Pour sa part, la Ville de Disraeli avait prévu le coup et annoncé une soirée d’information qui s’est tenue le 25 janvier dans la salle de l’hôtel de ville. Le nombre de citoyens présents ne laissait planer aucun doute sur la pertinence de la réunion présidée par le directeur général de la MRC de L’Amiante, M. Serge Nadeau.

Réunion d’information

D’entrée, ce dernier a prévenu l’assistance que la réunion portait uniquement sur la confection du rôle d’évaluation, ce qui excluait tout questionnement ou discussion sur les comptes de taxes lesquels relèvent de l’administration municipale.

Les évaluateurs présents et auteurs de la mise à jour du rôle lequel est le premier réalisé par la MRC, MM Luc Bélanger et Gérard Grenier, ont à tour de rôle expliqué la démarche de nature technique devant conduire à l’évaluation des immeubles (terrains et bâtisses). À la lumière des quelque 150 transactions enregistrées dans les années 2003-03-04 d’une part, et à l’aide de critères techniques objectifs reconnus, ces derniers ont réévalué (et non factorisé) les propriétés sur la base d’un marché évolutif.

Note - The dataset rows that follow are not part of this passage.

Lemma X8_index_command_witness :
  Forall wellIndexed [mkArray [num 10; num 20; num 30]]
  /\ command 0 doc_array 2 "1" [mkArray [num 10; num 20; num 30]] = Some (inr [num 20])
  /\ command 0 doc_array 2 "-1" [mkArray [num 10; num 20; num 30]] = Some (inr []).
Proof.
  assert (W : Forall wellIndexed [mkArray [num 10; num 20; num 30]]).
  { constructor; [apply mkArray_wellIndexed|constructor]. }
  split; [exact W|].
  destruct (X8_index_command 0 doc_array 2 1 _ W) as [H1 _].
  destruct (X8_index_command 0 doc_array 2 (-1) _ W) as [_ H2].
  split; [exact H1|]. apply H2. lia.
Defined.

(** ** More on slices *)

Lemma sliceSpec_whole (elems : list Node) :
  Z.of_nat (List.length elems) <= Int.MaxInt64 ->
  sliceSpec elems 0 Int.MaxInt64 1 = elems.
Proof.
  intros Hl. rewrite (sliceSpec_segment elems Int.MaxInt64 _ 0 (Z.le_refl 0) eq_refl).
  simpl skipn. apply firstn_all2. unfold Int.MaxInt64 in *. lia.
Qed.
(** * Schema and object utilities (src/utils.ts)

    A shallow embedding of the utility functions of [src/utils.ts] and the
    proofs of their specification.

    - Functions that only compute on their arguments
      ([formatValidationError], [formatArray], [getParameterMap],
      [getParametersSchema], [transform], [oneOrMany], [inRange]) are
      embedded as functions on typed data, with TypeScript's interfaces as
      records and its unions as inductive types; the functions they are
      given are pure, and are applied to the arguments that the code passes
      them.
    - Functions whose contract speaks about effects, object identity and
      mutation ([resolve], [matchSchema] with [cloneObject], and
      [mapObject]) are embedded over an explicit heap of objects and
      arrays, in a state-and-exception monad.

    The runtime comes first (numbers, objects, JSON, the heap,
    [JSON.stringify] and [JSON.parse], the validation engine), then the
    functions in the order of the source file, then the proofs of the
    specification and further properties of the functions. *)

From Stdlib Require Import QArith Lqa.
From stdpp Require Import base option list strings pretty.

Set Warnings "-register-all".

(** ** Numbers

    A JavaScript number is an IEEE double.  Comparison of two finite doubles
    is comparison of the rationals they denote, so a finite number is
    modelled by its rational value ([+0] and [-0] compare equal and are both
    [Finite 0]). *)

Inductive number : Type :=
| NaN
| NegInfinity
| Finite (q : Q)
| PosInfinity.

Definition Qltb (p q : Q) : bool := negb (Qle_bool q p).

(** [Number::lessThan] of ECMAScript: [None] is the result [undefined] that
    a comparison with [NaN] gives. *)
Definition Number_lessThan (x y : number) : option bool :=
  match x, y with
  | NaN, _ => None
  | _, NaN => None
  | PosInfinity, _ => Some false
  | _, PosInfinity => Some true
  | _, NegInfinity => Some false
  | NegInfinity, _ => Some true
  | Finite p, Finite q => Some (Qltb p q)
  end.
Lemma valveFlow_positive_inv (a b R : float) :
  (0 <? valveFlow a b R) = true ->
  is_nan a = false /\ is_nan b = false /\ (F2Z b < F2Z a)%Z.
Proof.
  unfold valveFlow. cbv zeta. destruct (a - b <=? 0) eqn:Hd; [discriminate | ].
  intros Hpos.
  assert (Hn : is_nan (a - b) = false).
  { destruct (is_nan (a - b)) eqn:E; [ | reflexivity].
    rewrite (is_nan_true _ E), div_nan_l in Hpos. discriminate. }
  assert (Na : is_nan a = false).
  { rewrite is_nan_rep in *. rewrite sub_spec in Hn.
    destruct (Prim2SF a); try reflexivity. discriminate. }
  assert (Nb : is_nan b = false).
  { rewrite is_nan_rep in *. rewrite sub_spec in Hn.
    destruct (Prim2SF b); try reflexivity. destruct (Prim2SF a); discriminate. }
  split; [exact Na | split; [exact Nb | ]].
  destruct (Z.leb_spec (F2Z a) (F2Z b)) as [Hle | Hgt]; [ | exact Hgt].
  assert (Hab : (a <=? b) = true) by (rewrite leb_F2Z by assumption; apply Z.leb_le; exact Hle).
  rewrite (sub_leb_zero a b Hab Hn) in Hd. discriminate.
Qed.

(** X11: while the arterial pressure is not below the venous pressure, the
    two valves are never open in the same step: the mitral flow [Qin] and
    the aortic flow [Qout] are not both positive. *)
Theorem valves_not_both_open (tFrac V P : float) :
  (rap p <=? P) = true ->
  (0 <? mitralFlow M p tFrac V) && (0 <? aorticFlow M p tFrac V P) = false.
Proof.
  intros Hle. destruct (leb_not_nan _ _ Hle) as [Nr NP].
  rewrite leb_F2Z in Hle by assumption. apply Z.leb_le in Hle.
  destruct (0 <? mitralFlow M p tFrac V) eqn:Hin; [ | reflexivity].
  destruct (0 <? aorticFlow M p tFrac V P) eqn:Hout; [ | reflexivity].
  unfold mitralFlow in Hin. unfold aorticFlow in Hout.
  apply valveFlow_positive_inv in Hin. apply valveFlow_positive_inv in Hout. lia.
Qed.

M. Bélanger a rappelé qu’un rôle d’évaluation vise deux buts : fournir un outil de taxation aux municipalités, et informer les propriétaires sur l’état du marché. Tous les neuf ans, la loi sur la fiscalité municipale prescrit la confection d’une nouvelle évaluation qui correspond à la valeur réelle d’échange d’un immeuble dans un marché libre avec concurrence.

À Disraeli, quelque 1 200 dossiers ont été traités. L’évaluateur a énuméré des facteurs influant sur la valeur d’une propriété et la rendant spécifique : grandeur, forme, âge, accès, topographie, services, secteur, façade sur le lac, etc.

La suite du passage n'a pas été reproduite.